In the nearly 70 years of its existence, the State of Israel’s civil court system has never ordered the execution of those convicted of capital crimes. There was of course one famous exception. After his apprehension by the Mossad in Argentina, Israel executed Adolph Eichmann, one of the chief architects of the Holocaust, on May 31, 1962. Aside from this monster Israel has allowed a nearly incalculable number of murderers to escape a similar fate.
To name just a few examples: Abu-Musa Salam Ali Atia murdered 67-year-old Holocaust survivor Isaac Rotenberg, a man whose entire family was exterminated at the Sobibor death camp, by repeatedly striking at his neck with an ax Raai Ibrahim Salam Ali axed another 79-year-old Holocaust survivor to death as he read a book on a park bench.
Tsalah Ibrahim Ahmed Mugdad beat a 72-year-old hotel worker to death with a steel rod.
Sha’at Aazat Shaba’an Aataf was an accomplice in the murder of Simcha Levi, a Jewish woman who spent her days transporting Palestinian day laborers to work in Jewish settlements in the Gaza Strip – until being beaten to death by her very passengers.
Abu-Sitta Ahmed Sayid Aladin and Abu-Sitta Taleb Mohammed Ayman murdered David Dadi and Haim Weizman, even cutting off their victims’ ears as proof of the killing.
All of these men, and thousands of others, were all tracked down, arrested, tried and convicted by the State of Israel. They could not escape the long, heavy hand of justice.
Until they did.
With the death penalty abolished, Israel allowed all of these murderers, and thousands of others, to live. Worse, Israel freed these men, along with 1,021 other murderers, in exchange for the kidnapped Gilad Schalit – a crime which was itself committed with the express intent of wresting murderers from Israeli prisons.
The prisoner swap, just one of a series of such exchanges in the past decades, allowed over one thousand unrepentant murderers – men who beat, stabbed and shot their helpless victims – to be granted a new birth of freedom.

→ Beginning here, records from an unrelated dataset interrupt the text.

(* ===== verification/Actor.v ===== *)
(** Actor.v - the actor object of a component
    ([include/componentmodel/r_pyactor.h], [src/componentmodel/r_pyactor.cc]),
    and what it means for the groups of the component. *)

From Stdlib Require Import ZArith Lia.
From stdpp Require Import base gmap strings list fin_maps.
From S2P Require Import Prelude.
From S2P Require Import Ports.
From S2P Require Import Group.
From S2P Require Import Component.
From S2P Require Import Handlers.
From S2P Require Import GroupNet.
From S2P Require Import Lifecycle.

Record PyActor := {
  application_name_ : string;
  actor_name_ : string;
  grouptype_configurations_ : list GroupTypeConf;
}.

(** The constructor; no other code writes the members. *)
Definition new_PyActor (application_name actor_name : string) : PyActor :=
  {| application_name_ := application_name; actor_name_ := actor_name;
     grouptype_configurations_ := [] |}.

Definition application_name (a : PyActor) : string := application_name_ a.
Definition actor_name (a : PyActor) : string := actor_name_ a.

Fixpoint find_type (groupTypeId : string) (l : list GroupTypeConf) : option GroupTypeConf :=
  match l with
  | [] => None
  | c :: l' => if bool_decide (group_type_id c = groupTypeId) then Some c else find_type groupTypeId l'
  end.

Definition GetGroupType (groupTypeId : string) (a : PyActor) : option GroupTypeConf :=
  find_type groupTypeId (grouptype_configurations_ a).

Definition no_ports : ComponentPorts :=
  {| inss := []; tims := []; pubs := []; reps := []; anss := []; reqs := []; qrys := []; subs := [] |}.

(** The constructor of [ComponentBase]: the component and its actor; [junk] is
    the counter of timers, which the constructor does not initialise. *)
Definition new_ComponentBase (app_name act_name uuid : string) (junk : Z) : PyActor * Component :=
  (new_PyActor app_name act_name, mkComponent uuid no_ports ∅ ∅ ∅ junk None true false).

(** [InitGroup] asks the component's actor for the configuration of the type. *)
Definition asks_actor (actor : PyActor) (a : Act) : Prop :=
  match a with
  | Calls gid (CallJoin e) => je_conf e = GetGroupType (gid_type gid) actor
  | _ => True
  end.

(** The turns of the thread and the calls of the user's code, one after the other. *)
Fixpoint comp_run (l : list Act) (s : Component) : Res Component :=
  match l with
  | [] => Ok s
  | a :: l' => '(s', _) ← act a s; comp_run l' s'
  end.

(** ** Facts *)

Lemma find_type_spec id l :
  match find_type id l with
  | Some c => exists l1 l2, l = l1 ++ c :: l2 /\ group_type_id c = id
                /\ Forall (fun d => group_type_id d <> id) l1
  | None => Forall (fun d => group_type_id d <> id) l
  end.
Proof.
  induction l as [|d l IH]; simpl; [done|]. case_bool_decide as Hd; [by exists [], l|].
  destruct (find_type id l) as [c|]; [|by constructor].
  destruct IH as (l1 & l2 & -> & Hc & Hl). exists (d :: l1), l2. split_and!; [done..|by constructor].
Qed.

(** A step of a component whose actor knows no group type adds no group. *)
Lemma act_no_group actor a s s' o :
  grouptype_configurations_ actor = [] -> asks_actor actor a -> act a s = Ok (s', o) ->
  groups_ s = ∅ -> groups_ s' = ∅.
Proof.
  intros Ha Hask Hact Hs. apply map_eq. intros gid. rewrite lookup_empty.
  destruct (act_change gid a s s' o Hact) as [_ Hc]. rewrite <- (lookup_empty (M := gmap GroupId) gid), <- Hs.
  destruct Hc as [-> _|Hn _|e g l -> _ Hg _ _ _|g c Hg _ _ _|i g g' o' _ Hg _ _ _];
    try (rewrite Hs, lookup_empty in *; congruence).
  simpl in Hask, Hact. unfold JoinGroup, InitGroup in Hact.
  rewrite Hask in Hact. unfold GetGroupType in Hact. rewrite Ha in Hact. simpl in Hact.
  rewrite Hs, lookup_empty in Hact. by injection Hact as <- _.
Qed.


(** ** A concrete run: the user's code joins a group, and the thread runs *)

Definition demo_acts : list Act :=
  [Calls demo_group (CallJoin
     {| je_now := 0; je_uninit := ex_conf; je_conf := None; je_socket := ex_socket;
        je_address := ex_address; je_joined := true; je_now1 := 0; je_now2 := 0; je_draw := 200 |});
   Event Z.of_nat CIdle].

(* ===== verification/PortSetup.v ===== *)
(** PortSetup.v - how the ports of a component come up
    ([src/componentmodel/ports/r_portbase.cc], [r_pubportbase.cc],
    [r_publisherport.cc], [r_responseport.cc], [r_answerport.cc],
    [r_subscriberport.cc], [r_requestport.cc], [r_queryport.cc],
    [r_insideport.cc]).

    A server port is bound to a free TCP port of the node and registered with
    the discovery service; a client port asks the service and connects to what
    it is told.  What ZeroMQ, the key store and the service answer is given by
    the environment; what a port asks of them is its list of effects. *)

From Stdlib Require Import ZArith Lia Ascii.
From stdpp Require Import base gmap strings list.
From S2P Require Import Prelude.
From S2P Require Import Ports.
From S2P Require Import Disco.
From S2P Require Import Utils.
From S2P Require Import Framework.
From S2P Require Import DiscoApi.

#[local] Open Scope riaps_scope.

(** The node, the component and its actor, and what is answered: [pe_bind]
    and [pe_connect] are the results of ZeroMQ, [pe_ask] is the discovery
    service, [pe_curve_key] tells whether the CURVE key can be loaded;
    [pe_uninit] is a port number nobody has set. *)
Record PortEnv := {
  pe_host : Host;
  pe_security : bool;
  pe_curve_key : bool;
  pe_pid : Z;
  pe_app : string;
  pe_actor : string;
  pe_component : string;
  pe_uninit : Z;
  pe_bind : string -> Z;
  pe_connect : string -> Z;
  pe_ask : DiscoReq -> DiscoRep;
}.

Inductive PortOut :=
| CurveServer
| CurveClient
| Binds (endpoint : string)
| Connects (endpoint : string)
| Asks (req : DiscoReq).

(** [PortBase]: a port without a parent has no security; a secured port has
    its certificate if the key can be loaded. *)
Definition has_security (parent : option PortEnv) : bool :=
  match parent with Some e => pe_security e | None => false end.

Definition port_certificate (parent : option PortEnv) : bool :=
  match parent with
  | Some e => has_security parent && pe_curve_key e
  | None => false
  end.

Definition scope_of_config (config : ComponentPortConfig) : Scope :=
  if is_local config then LOCAL else GLOBAL.

(** ** Servers *)

Record ServerPort := { host_ : string; port_ : Z; registered : bool }.

Definition iface_host (h : Host) : Res string := GetIPAddress h (GetConfiguredIface h).

Definition server_host (e : PortEnv) (local : bool) : Res string :=
  if local then Ok "127.0.0.1" else iface_host (pe_host e).

Definition bind_endpoint (host : string) : string := "tcp://" +:+ host +:+ ":!".

(** Securing and binding the socket; [None]: the certificate is missing, and
    the function returns. *)
Definition bind_socket (e : PortEnv) (host : string) : list PortOut * option Z :=
  let bound := Some (pe_bind e (bind_endpoint host)) in
  if has_security (Some e) then
    if port_certificate (Some e) then ([CurveServer; Binds (bind_endpoint host)], bound)
    else ([], None)
  else ([Binds (bind_endpoint host)], bound).

Definition registration (e : PortEnv) (config : ComponentPortConfig) (kind : Kind) (host : string)
    (port : Z) : DiscoReq :=
  Api.RegisterService_req (pe_pid e) (pe_app e) (pe_actor e) (message_type config) host port kind
    (scope_of_config config).

(** The registration of a server port; its failure is only logged. *)
Definition register (e : PortEnv) (config : ComponentPortConfig) (kind : Kind) (host : string)
    (port : Z) (out : list PortOut) : ServerPort * list PortOut :=
  let req := registration e config kind host port in
  ({| host_ := host; port_ := port; registered := Api.RegisterService_rep (pe_ask e req) |},
   out ++ [Asks req]).

(** [PublisherPortBase::InitSocket] *)
Definition InitSocket (e : PortEnv) (config : ComponentPortConfig)
    : Res (string * Z * list PortOut) :=
  host ← server_host e (is_local config);
  let '(out, bound) := bind_socket e host in
  Ok (host, default (pe_uninit e) bound, out).

Definition PublisherPort (e : PortEnv) (config : ComponentPortConfig)
    : Res (ServerPort * list PortOut) :=
  '(host, port, out) ← InitSocket e config;
  Ok (register e config PUB host port out).

Definition ResponsePort (e : PortEnv) (config : ComponentPortConfig)
    : Res (ServerPort * list PortOut) :=
  host ← server_host e (is_local config);
  let '(out, bound) := bind_socket e host in
  match bound with
  | None => Ok ({| host_ := host; port_ := pe_uninit e; registered := false |}, out)
  | Some port => Ok (register e config REP host port out)
  end.

(** The host does not depend on whether the port is local. *)
Definition AnswerPort (e : PortEnv) (config : ComponentPortConfig)
    : Res (ServerPort * list PortOut) :=
  host ← iface_host (pe_host e);
  let '(out, bound) := bind_socket e host in
  match bound with
  | None => Ok ({| host_ := host; port_ := pe_uninit e; registered := false |}, out)
  | Some port => Ok (register e config ANS host port out)
  end.

(** ** Clients *)

Definition client_host (e : PortEnv) (local : bool) : Res string :=
  if local then Ok "127.0.0.1" else GetIPAddress (pe_host e) "".

Definition lookup_request (e : PortEnv) (config : ComponentPortConfig) (kind : Kind) (host : string)
    : DiscoReq :=
  Api.SubscribeToService_req (pe_app e) (pe_component e) (pe_actor e) host kind
    (scope_of_config config) (port_name config) (message_type config).

Definition result_endpoints (e : PortEnv) (config : ComponentPortConfig) (req : DiscoReq)
    : list string :=
  map (fun r => tcp_endpoint (Api.lr_host_name r) (Api.lr_port r))
    (Api.SubscribeToService_rep (pe_component e) (port_name config) (pe_ask e req)).

(** [ConnectToPublihser], with what it asks of ZeroMQ. *)
Definition connect_publisher (e : PortEnv) (endpoint : string) : list PortOut :=
  (if has_security (Some e) && port_certificate (Some e) then [CurveClient] else [])
  ++ match (ConnectToPublihser (has_security (Some e)) (port_certificate (Some e))
              (pe_connect e endpoint) endpoint).1 with
     | Some endpoint => [Connects endpoint]
     | None => []
     end.

Definition SubscriberPort_Init (e : PortEnv) (config : ComponentPortConfig) : Res (list PortOut) :=
  host ← client_host e (is_local config);
  let req := lookup_request e config SUB host in
  Ok (Asks req :: concat (map (connect_publisher e) (result_endpoints e config req))).

(** The connections in order, and the member [is_connected_] after them. *)
Fixpoint connect_responses (e : PortEnv) (connected : bool) (endpoints : list string)
    : list PortOut * bool :=
  match endpoints with
  | [] => ([], connected)
  | endpoint :: endpoints' =>
      let '(connected, _) := ConnectToResponse (pe_connect e endpoint) connected in
      let '(out, connected) := connect_responses e connected endpoints' in
      (Connects endpoint :: out, connected)
  end.

Definition RequestPort_Init (e : PortEnv) (config : ComponentPortConfig)
    : Res (list PortOut * bool) :=
  host ← client_host e (is_local config);
  if has_security (Some e) && negb (port_certificate (Some e)) then Ok ([], false)
  else
    let req := lookup_request e config REQ host in
    let '(out, connected) := connect_responses e false (result_endpoints e config req) in
    Ok ((if has_security (Some e) then [CurveClient] else []) ++ Asks req :: out, connected).

(** A query port asks and connects without looking at the certificate. *)
Definition QueryPort_Init (e : PortEnv) (config : ComponentPortConfig)
    : Res (list PortOut * bool) :=
  host ← client_host e (is_local config);
  let req := lookup_request e config QRY host in
  let '(out, connected) := connect_responses e false (result_endpoints e config req) in
  Ok (Asks req :: out, connected).

(** ** Inside ports *)

Inductive InsidePortMode := CONNECT | BIND.

Definition inside_endpoint (name : string) : string := "inproc://inside_" +:+ name.

Definition InsidePort (config : ComponentPortConfig) (mode : InsidePortMode) : list PortOut :=
  match mode with
  | CONNECT => [Connects (inside_endpoint (port_name config))]
  | BIND => [Binds (inside_endpoint (port_name config))]
  end.

(** ** Theorems *)

(** The address under which a server port can be reached. *)
Definition server_endpoint (s : ServerPort) : string := tcp_endpoint (host_ s) (port_ s).

Definition secured (e : PortEnv) : Prop := pe_security e = true -> pe_curve_key e = true.

#[export] Instance secured_dec e : Decision (secured e).
Proof. unfold secured. apply _. Defined.

Lemma bind_socket_run e host :
  bind_socket e host =
    if decide (secured e) then
      ((if pe_security e then [CurveServer] else []) ++ [Binds (bind_endpoint host)],
       Some (pe_bind e (bind_endpoint host)))
    else ([], None).
Proof.
  unfold bind_socket, port_certificate, has_security. case_decide as H; unfold secured in H;
    destruct (pe_security e), (pe_curve_key e); simpl; naive_solver.
Qed.

(** The request among the effects of a port that registers. *)
Definition asked (out : list PortOut) : list DiscoReq :=
  omap (fun o => match o with Asks req => Some req | _ => None end) out.

(** What a server port may register: its registration, if it has one, names
    the host and the port it was bound to. *)
Definition advertises (e : PortEnv) (config : ComponentPortConfig) (kind : Kind)
    (s : ServerPort) (out : list PortOut) : Prop :=
  asked out = [registration e config kind (host_ s) (port_ s)]
  /\ registered s = Api.RegisterService_rep (pe_ask e (registration e config kind (host_ s) (port_ s))).


(** A server port that cannot be bound is offered all the same: the
    registration carries the port 65535. *)
Theorem failed_bind_is_offered e config s out :
  PublisherPort e config = Ok (s, out) -> secured e -> pe_bind e (bind_endpoint (host_ s)) = -1 ->
  exists m, asked out = [serviceReg m] /\ s_port (sr_socket m) = 65535.
Proof.
  intros H Hs Hb. unfold PublisherPort, InitSocket in H. apply bind_Ok in H as ([[host port] o] & H & Hr).
  apply bind_Ok in H as (h & _ & H). rewrite bind_socket_run, decide_True in H by done.
  apply Ok_pair in Hr as [<- <-]. injection H as <- <- <-. cbn [register fst snd host_] in *.
  eexists. split; [unfold asked; simpl; by destruct (pe_security e)|]. simpl. by rewrite Hb.
Qed.

Lemma connect_responses_run e connected endpoints :
  connect_responses e connected endpoints =
    (map Connects endpoints, connected || existsb (fun ep => pe_connect e ep =? 0) endpoints).
Proof.
  revert connected. induction endpoints as [|ep l IH]; intros connected; simpl;
    [by rewrite orb_false_r|].
  unfold ConnectToResponse. destruct (pe_connect e ep =? 0); simpl; rewrite IH; [|done].
  by rewrite orb_true_r.
Qed.


(** ** Witnesses *)

(** A secured node without a key, on which nothing can be bound. *)
Definition demo_port_env (key : bool) (bound : Z) : PortEnv :=
  {| pe_host := demo_host; pe_security := true; pe_curve_key := key; pe_pid := 9; pe_app := "App";
     pe_actor := "Prov"; pe_component := "comp"; pe_uninit := 12345; pe_bind := fun _ => bound;
     pe_connect := fun _ => 0;
     pe_ask := fun req => match req with
                          | serviceLookup _ => serviceLookupRep OK [{| s_host := "10.0.0.9"; s_port := 77 |}]
                          | _ => serviceRegRep OK
                          end |}.

Definition demo_config : ComponentPortConfig :=
  {| port_name := "port1"; message_type := "Temp"; is_local := false; is_timed := false |}.


Lemma failed_bind_is_offered_witness :
  exists s out m, PublisherPort (demo_port_env true (-1)) demo_config = Ok (s, out)
    /\ asked out = [serviceReg m] /\ s_port (sr_socket m) = 65535.
Proof.
  eexists _, _. destruct (failed_bind_is_offered (demo_port_env true (-1)) demo_config
    {| host_ := "10.0.0.1"; port_ := -1; registered := true |}
    [CurveServer; Binds "tcp://10.0.0.1:!";
     Asks (registration (demo_port_env true (-1)) demo_config PUB "10.0.0.1" (-1))])
    as (m & H1 & H2); [by vm_compute..|].
  exists m. split; [by vm_compute|by split].
Defined.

I will never forget how Hamas and the Palestinian Authority ululated and celebrated the return to their society of a thousand murderers who had taken the lives of so many innocent men, women and children in Israel. Israel will be forever haunted by the horror-infused festivities that followed the prisoner release.
Now again, after the horrific recent murders in Halamish, the issue of capital punishment has once again come to the fore of Israeli public debate.
On a warm Friday night last month, 19-year-old Omar Abed walked three kilometers from his home with a Koran, a water-bottle and a knife. After jumping a protective fence, the young man entered at random the home of the Saloman family, stabbing to death a father and his two children as they sat around their Shabbat table celebrating the birth of a grandchild. After being shot by an alert neighbor, the attacker feigned death in order to attack the rescue workers when they arrived to help revive him – another attempt at murder in which he was thankfully less successful.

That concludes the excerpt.